LISTED RECORDS Start Marker

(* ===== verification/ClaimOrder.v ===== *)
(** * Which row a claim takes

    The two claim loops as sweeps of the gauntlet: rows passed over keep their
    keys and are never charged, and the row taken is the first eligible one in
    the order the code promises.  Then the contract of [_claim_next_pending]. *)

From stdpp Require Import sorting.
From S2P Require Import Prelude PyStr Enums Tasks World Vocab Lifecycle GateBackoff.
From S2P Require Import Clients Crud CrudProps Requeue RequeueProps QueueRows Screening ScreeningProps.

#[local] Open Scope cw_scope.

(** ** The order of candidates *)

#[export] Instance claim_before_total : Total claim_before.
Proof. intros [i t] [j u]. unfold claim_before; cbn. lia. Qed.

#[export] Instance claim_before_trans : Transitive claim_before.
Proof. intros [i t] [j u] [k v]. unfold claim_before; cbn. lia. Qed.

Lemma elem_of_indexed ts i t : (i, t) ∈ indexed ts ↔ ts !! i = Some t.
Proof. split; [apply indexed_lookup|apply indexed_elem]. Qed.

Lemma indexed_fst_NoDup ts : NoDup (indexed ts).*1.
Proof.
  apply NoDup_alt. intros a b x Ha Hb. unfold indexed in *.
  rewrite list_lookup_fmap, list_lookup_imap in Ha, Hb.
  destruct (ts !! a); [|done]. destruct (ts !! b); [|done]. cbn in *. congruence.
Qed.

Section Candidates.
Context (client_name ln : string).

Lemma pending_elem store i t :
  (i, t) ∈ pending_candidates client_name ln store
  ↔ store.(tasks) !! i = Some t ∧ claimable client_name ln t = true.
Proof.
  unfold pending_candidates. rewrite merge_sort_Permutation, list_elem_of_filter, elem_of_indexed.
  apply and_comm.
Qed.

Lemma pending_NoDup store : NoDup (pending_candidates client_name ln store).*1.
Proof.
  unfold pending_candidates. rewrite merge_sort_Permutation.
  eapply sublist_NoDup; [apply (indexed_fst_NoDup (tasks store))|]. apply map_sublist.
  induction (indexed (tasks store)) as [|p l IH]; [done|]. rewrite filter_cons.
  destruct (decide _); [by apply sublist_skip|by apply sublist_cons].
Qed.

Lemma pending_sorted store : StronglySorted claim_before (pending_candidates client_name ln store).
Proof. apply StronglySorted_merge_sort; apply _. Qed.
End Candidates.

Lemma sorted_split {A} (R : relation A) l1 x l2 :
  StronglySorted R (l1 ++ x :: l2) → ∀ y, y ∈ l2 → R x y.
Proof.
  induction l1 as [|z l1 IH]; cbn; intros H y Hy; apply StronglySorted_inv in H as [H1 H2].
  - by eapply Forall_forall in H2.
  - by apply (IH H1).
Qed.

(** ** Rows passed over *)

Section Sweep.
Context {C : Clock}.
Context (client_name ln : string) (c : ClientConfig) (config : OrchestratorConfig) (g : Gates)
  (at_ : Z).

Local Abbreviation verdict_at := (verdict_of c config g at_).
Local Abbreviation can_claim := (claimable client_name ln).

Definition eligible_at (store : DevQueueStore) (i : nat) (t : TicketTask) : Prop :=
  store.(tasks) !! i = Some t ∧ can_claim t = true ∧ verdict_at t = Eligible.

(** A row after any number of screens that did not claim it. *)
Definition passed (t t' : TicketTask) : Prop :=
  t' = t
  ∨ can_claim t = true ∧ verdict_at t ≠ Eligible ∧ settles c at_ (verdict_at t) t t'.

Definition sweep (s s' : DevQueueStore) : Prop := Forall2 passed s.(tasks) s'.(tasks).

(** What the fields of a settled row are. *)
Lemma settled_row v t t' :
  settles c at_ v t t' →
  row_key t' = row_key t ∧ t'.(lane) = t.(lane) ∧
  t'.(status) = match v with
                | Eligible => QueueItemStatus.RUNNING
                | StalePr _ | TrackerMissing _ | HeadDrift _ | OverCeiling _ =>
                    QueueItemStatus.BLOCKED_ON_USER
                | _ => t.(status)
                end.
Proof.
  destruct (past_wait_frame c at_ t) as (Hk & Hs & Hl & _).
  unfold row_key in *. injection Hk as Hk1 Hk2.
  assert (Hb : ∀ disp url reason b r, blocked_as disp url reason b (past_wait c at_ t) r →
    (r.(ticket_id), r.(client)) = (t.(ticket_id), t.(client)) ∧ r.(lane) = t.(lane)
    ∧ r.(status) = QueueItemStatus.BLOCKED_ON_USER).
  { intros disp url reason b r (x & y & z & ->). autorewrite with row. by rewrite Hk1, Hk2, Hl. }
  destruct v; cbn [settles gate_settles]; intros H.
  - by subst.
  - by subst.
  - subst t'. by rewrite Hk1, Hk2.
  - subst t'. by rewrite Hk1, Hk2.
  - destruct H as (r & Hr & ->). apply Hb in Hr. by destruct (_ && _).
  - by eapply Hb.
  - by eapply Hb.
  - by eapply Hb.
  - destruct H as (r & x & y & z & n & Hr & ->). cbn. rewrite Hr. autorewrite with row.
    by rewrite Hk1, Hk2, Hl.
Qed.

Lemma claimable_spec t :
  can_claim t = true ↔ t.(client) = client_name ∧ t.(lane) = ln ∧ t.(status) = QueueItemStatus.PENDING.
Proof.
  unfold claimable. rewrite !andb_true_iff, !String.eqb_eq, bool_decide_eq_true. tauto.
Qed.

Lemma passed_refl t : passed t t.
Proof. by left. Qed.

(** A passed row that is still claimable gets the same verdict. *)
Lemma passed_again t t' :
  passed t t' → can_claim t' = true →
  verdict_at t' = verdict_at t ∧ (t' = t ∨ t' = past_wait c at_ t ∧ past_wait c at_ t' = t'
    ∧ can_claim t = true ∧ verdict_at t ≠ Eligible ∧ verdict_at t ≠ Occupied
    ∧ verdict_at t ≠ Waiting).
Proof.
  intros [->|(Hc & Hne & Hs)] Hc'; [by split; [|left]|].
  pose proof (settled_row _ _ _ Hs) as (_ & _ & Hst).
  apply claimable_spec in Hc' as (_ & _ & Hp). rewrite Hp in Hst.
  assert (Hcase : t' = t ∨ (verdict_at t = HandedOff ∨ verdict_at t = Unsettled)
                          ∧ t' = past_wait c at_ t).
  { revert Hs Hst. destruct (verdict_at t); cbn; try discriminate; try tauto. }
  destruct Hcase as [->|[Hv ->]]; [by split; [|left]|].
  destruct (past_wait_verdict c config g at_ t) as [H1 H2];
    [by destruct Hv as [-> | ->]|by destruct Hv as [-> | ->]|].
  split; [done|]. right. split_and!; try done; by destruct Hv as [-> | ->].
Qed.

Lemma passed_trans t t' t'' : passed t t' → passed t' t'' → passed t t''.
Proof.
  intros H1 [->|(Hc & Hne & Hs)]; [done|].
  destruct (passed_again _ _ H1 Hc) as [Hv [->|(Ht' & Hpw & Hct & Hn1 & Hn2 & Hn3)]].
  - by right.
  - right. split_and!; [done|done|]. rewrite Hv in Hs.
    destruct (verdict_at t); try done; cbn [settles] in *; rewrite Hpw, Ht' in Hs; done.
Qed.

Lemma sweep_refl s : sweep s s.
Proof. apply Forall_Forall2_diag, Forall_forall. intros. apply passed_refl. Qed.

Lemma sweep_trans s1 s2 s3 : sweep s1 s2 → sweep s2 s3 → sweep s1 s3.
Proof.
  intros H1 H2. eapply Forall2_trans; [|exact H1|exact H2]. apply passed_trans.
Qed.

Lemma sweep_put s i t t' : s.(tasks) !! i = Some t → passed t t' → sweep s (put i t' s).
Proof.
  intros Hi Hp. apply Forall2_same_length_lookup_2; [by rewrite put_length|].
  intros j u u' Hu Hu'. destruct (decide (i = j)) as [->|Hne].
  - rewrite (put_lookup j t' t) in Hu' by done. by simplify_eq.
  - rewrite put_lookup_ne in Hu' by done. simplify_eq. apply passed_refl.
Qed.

LISTED RECORDS End Marker

| TASK BRIEF |
Write out the data above once more, exactly as it stands.

| RESPONSE TO THE TASK |
(* ===== verification/ClaimOrder.v ===== *)
(** * Which row a claim takes

    The two claim loops as sweeps of the gauntlet: rows passed over keep their
    keys and are never charged, and the row taken is the first eligible one in
    the order the code promises.  Then the contract of [_claim_next_pending]. *)

From stdpp Require Import sorting.
From S2P Require Import Prelude PyStr Enums Tasks World Vocab Lifecycle GateBackoff.
From S2P Require Import Clients Crud CrudProps Requeue RequeueProps QueueRows Screening ScreeningProps.

#[local] Open Scope cw_scope.

(** ** The order of candidates *)

#[export] Instance claim_before_total : Total claim_before.
Proof. intros [i t] [j u]. unfold claim_before; cbn. lia. Qed.

#[export] Instance claim_before_trans : Transitive claim_before.
Proof. intros [i t] [j u] [k v]. unfold claim_before; cbn. lia. Qed.

Lemma elem_of_indexed ts i t : (i, t) ∈ indexed ts ↔ ts !! i = Some t.
Proof. split; [apply indexed_lookup|apply indexed_elem]. Qed.

Lemma indexed_fst_NoDup ts : NoDup (indexed ts).*1.
Proof.
  apply NoDup_alt. intros a b x Ha Hb. unfold indexed in *.
  rewrite list_lookup_fmap, list_lookup_imap in Ha, Hb.
  destruct (ts !! a); [|done]. destruct (ts !! b); [|done]. cbn in *. congruence.
Qed.

Section Candidates.
Context (client_name ln : string).

Lemma pending_elem store i t :
  (i, t) ∈ pending_candidates client_name ln store
  ↔ store.(tasks) !! i = Some t ∧ claimable client_name ln t = true.
Proof.
  unfold pending_candidates. rewrite merge_sort_Permutation, list_elem_of_filter, elem_of_indexed.
  apply and_comm.
Qed.

Lemma pending_NoDup store : NoDup (pending_candidates client_name ln store).*1.
Proof.
  unfold pending_candidates. rewrite merge_sort_Permutation.
  eapply sublist_NoDup; [apply (indexed_fst_NoDup (tasks store))|]. apply map_sublist.
  induction (indexed (tasks store)) as [|p l IH]; [done|]. rewrite filter_cons.
  destruct (decide _); [by apply sublist_skip|by apply sublist_cons].
Qed.

Lemma pending_sorted store : StronglySorted claim_before (pending_candidates client_name ln store).
Proof. apply StronglySorted_merge_sort; apply _. Qed.
End Candidates.

Lemma sorted_split {A} (R : relation A) l1 x l2 :
  StronglySorted R (l1 ++ x :: l2) → ∀ y, y ∈ l2 → R x y.
Proof.
  induction l1 as [|z l1 IH]; cbn; intros H y Hy; apply StronglySorted_inv in H as [H1 H2].
  - by eapply Forall_forall in H2.
  - by apply (IH H1).
Qed.

(** ** Rows passed over *)

Section Sweep.
Context {C : Clock}.
Context (client_name ln : string) (c : ClientConfig) (config : OrchestratorConfig) (g : Gates)
  (at_ : Z).

Local Abbreviation verdict_at := (verdict_of c config g at_).
Local Abbreviation can_claim := (claimable client_name ln).

Definition eligible_at (store : DevQueueStore) (i : nat) (t : TicketTask) : Prop :=
  store.(tasks) !! i = Some t ∧ can_claim t = true ∧ verdict_at t = Eligible.

(** A row after any number of screens that did not claim it. *)
Definition passed (t t' : TicketTask) : Prop :=
  t' = t
  ∨ can_claim t = true ∧ verdict_at t ≠ Eligible ∧ settles c at_ (verdict_at t) t t'.

Definition sweep (s s' : DevQueueStore) : Prop := Forall2 passed s.(tasks) s'.(tasks).

(** What the fields of a settled row are. *)
Lemma settled_row v t t' :
  settles c at_ v t t' →
  row_key t' = row_key t ∧ t'.(lane) = t.(lane) ∧
  t'.(status) = match v with
                | Eligible => QueueItemStatus.RUNNING
                | StalePr _ | TrackerMissing _ | HeadDrift _ | OverCeiling _ =>
                    QueueItemStatus.BLOCKED_ON_USER
                | _ => t.(status)
                end.
Proof.
  destruct (past_wait_frame c at_ t) as (Hk & Hs & Hl & _).
  unfold row_key in *. injection Hk as Hk1 Hk2.
  assert (Hb : ∀ disp url reason b r, blocked_as disp url reason b (past_wait c at_ t) r →
    (r.(ticket_id), r.(client)) = (t.(ticket_id), t.(client)) ∧ r.(lane) = t.(lane)
    ∧ r.(status) = QueueItemStatus.BLOCKED_ON_USER).
  { intros disp url reason b r (x & y & z & ->). autorewrite with row. by rewrite Hk1, Hk2, Hl. }
  destruct v; cbn [settles gate_settles]; intros H.
  - by subst.
  - by subst.
  - subst t'. by rewrite Hk1, Hk2.
  - subst t'. by rewrite Hk1, Hk2.
  - destruct H as (r & Hr & ->). apply Hb in Hr. by destruct (_ && _).
  - by eapply Hb.
  - by eapply Hb.
  - by eapply Hb.
  - destruct H as (r & x & y & z & n & Hr & ->). cbn. rewrite Hr. autorewrite with row.
    by rewrite Hk1, Hk2, Hl.
Qed.

Lemma claimable_spec t :
  can_claim t = true ↔ t.(client) = client_name ∧ t.(lane) = ln ∧ t.(status) = QueueItemStatus.PENDING.
Proof.
  unfold claimable. rewrite !andb_true_iff, !String.eqb_eq, bool_decide_eq_true. tauto.
Qed.

Lemma passed_refl t : passed t t.
Proof. by left. Qed.

(** A passed row that is still claimable gets the same verdict. *)
Lemma passed_again t t' :
  passed t t' → can_claim t' = true →
  verdict_at t' = verdict_at t ∧ (t' = t ∨ t' = past_wait c at_ t ∧ past_wait c at_ t' = t'
    ∧ can_claim t = true ∧ verdict_at t ≠ Eligible ∧ verdict_at t ≠ Occupied
    ∧ verdict_at t ≠ Waiting).
Proof.
  intros [->|(Hc & Hne & Hs)] Hc'; [by split; [|left]|].
  pose proof (settled_row _ _ _ Hs) as (_ & _ & Hst).
  apply claimable_spec in Hc' as (_ & _ & Hp). rewrite Hp in Hst.
  assert (Hcase : t' = t ∨ (verdict_at t = HandedOff ∨ verdict_at t = Unsettled)
                          ∧ t' = past_wait c at_ t).
  { revert Hs Hst. destruct (verdict_at t); cbn; try discriminate; try tauto. }
  destruct Hcase as [->|[Hv ->]]; [by split; [|left]|].
  destruct (past_wait_verdict c config g at_ t) as [H1 H2];
    [by destruct Hv as [-> | ->]|by destruct Hv as [-> | ->]|].
  split; [done|]. right. split_and!; try done; by destruct Hv as [-> | ->].
Qed.

Lemma passed_trans t t' t'' : passed t t' → passed t' t'' → passed t t''.
Proof.
  intros H1 [->|(Hc & Hne & Hs)]; [done|].
  destruct (passed_again _ _ H1 Hc) as [Hv [->|(Ht' & Hpw & Hct & Hn1 & Hn2 & Hn3)]].
  - by right.
  - right. split_and!; [done|done|]. rewrite Hv in Hs.
    destruct (verdict_at t); try done; cbn [settles] in *; rewrite Hpw, Ht' in Hs; done.
Qed.

Lemma sweep_refl s : sweep s s.
Proof. apply Forall_Forall2_diag, Forall_forall. intros. apply passed_refl. Qed.

Lemma sweep_trans s1 s2 s3 : sweep s1 s2 → sweep s2 s3 → sweep s1 s3.
Proof.
  intros H1 H2. eapply Forall2_trans; [|exact H1|exact H2]. apply passed_trans.
Qed.

Lemma sweep_put s i t t' : s.(tasks) !! i = Some t → passed t t' → sweep s (put i t' s).
Proof.
  intros Hi Hp. apply Forall2_same_length_lookup_2; [by rewrite put_length|].
  intros j u u' Hu Hu'. destruct (decide (i = j)) as [->|Hne].
  - rewrite (put_lookup j t' t) in Hu' by done. by simplify_eq.
  - rewrite put_lookup_ne in Hu' by done. simplify_eq. apply passed_refl.
Qed.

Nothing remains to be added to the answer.